Functional Reasoning for Distributed Systems with Failures

Abstract: Distributed system theory literature often argues for correctness using an informal, Hoare-like style of reasoning. While these arguments are intuitive, they have not all been foolproof, and whether they directly correspond to formal proofs is in question. We formally ground this kind of reasoning and connect it to standard formal approaches through language design and meta-analysis, which leads to a functional style of compositional formal reasoning for a class of distributed systems, including cases involving Byzantine faults. The core of our approach is twin languages: Sync and Async, which formalize the insight from distributed system theory that an asynchronous system can be reduced to a synchronous system for more straightforward reasoning under certain conditions. Sync describes a distributed system as a single, synchronous, data-parallel program.
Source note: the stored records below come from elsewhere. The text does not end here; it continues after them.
#[export] Instance sample_program_laws : ProgramLaws.
Proof.
  split.
  - intros a. cbn. rewrite <-(app_nil_r (enc_N a)), dec_enc_N. done.
  - intros n. simpl. lia.
  - intros c k e. cbn. rewrite lookup_insert_eq. eauto.
  - intros c k k' e Hne. cbn. by rewrite lookup_insert_ne.
  - done.
Qed.

#[export] Instance sample_system : SystemApi := {|
  get_system_account_kind a :=
    if (owner a =? 6)%N then Some (match data a with [] => System | _ => Nonce end) else None;
  nonce_state_size := 80;
  verify_nonce_account a h :=
    match dec_N (data a) with
    | Some (h', _) => if (h' =? h)%N then Some 100%N else None
    | None => None
    end;
  durable_nonce_from_blockhash h := (h + 7)%N |}.

#[export] Instance sample_system_laws : SystemLaws.
Proof. split. done. Qed.

#[export] Instance sample_lookup : LookupApi := {|
  LookupTable := ();
  lookup_table_deserialize _ := Some ();
  lookup_table_lookup _ _ _ _ := Ok [];
  loaded_addresses_collect l := {| la_writable := l ≫= la_writable; la_readonly := l ≫= la_readonly |} |}.

#[export] Instance sample_partition : PartitionApi := {|
  partition A p l := filter (λ x, p x = true) l ++ filter (λ x, ¬ p x = true) l |}.

#[export] Instance sample_partition_laws : PartitionLaws.
Proof.
  split.
  - intros A p l. simpl. induction l as [|x l IH]; [done|].
    rewrite !filter_cons. destruct (p x) eqn:Hx; simpl.
    + by constructor.
    + rewrite <-Permutation_middle. by constructor.
  - intros A p l. eexists _, _. split; [done|]. split; apply Forall_forall; intros x.
    + by intros [? _]%list_elem_of_filter.
    + intros [Hx _]%list_elem_of_filter. by destruct (p x).
Qed.

#[export] Instance sample_precompiles : PrecompileApi := {|
  PrecompileError := (); precompile_invalid_public_key := (); Precompile := ();
  precompile_is _ _ := false; precompile_get _ _ := None; precompile_verify _ _ _ _ := Ok ();
  precompiles_all := [] |}.

(** ** The runtime *)

(** A transaction: keys, of which the first [sx_writable] are writable and the
    rest programs, and transfers (program, from, to, amount) by index. *)
Record sample_tx : Type := {
  sx_keys : list address;
  sx_writable : nat;
  sx_transfers : list (N * nat * nat * N);
  sx_blockhash : hash;
  sx_signature : signature }.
It restricts programs syntactically and has a functional denotational semantics suitable for Hoare-style formal reasoning. Async models a distributed system as a collection of interacting monadic programs, one for each non-faulty node in the system. It has a standard trace-based operational semantics, modeling asynchrony with interleaving. Sync compiles to Async and can then be extracted to yield executable code. We prove that any safety property proven for a Sync program in its denotational semantics is preserved in the operational semantics of its compiled Async programs. We implement the twin languages in Rocq and verify the safety properties of two fault-tolerant consensus protocols: BOSCO and SeqPaxos.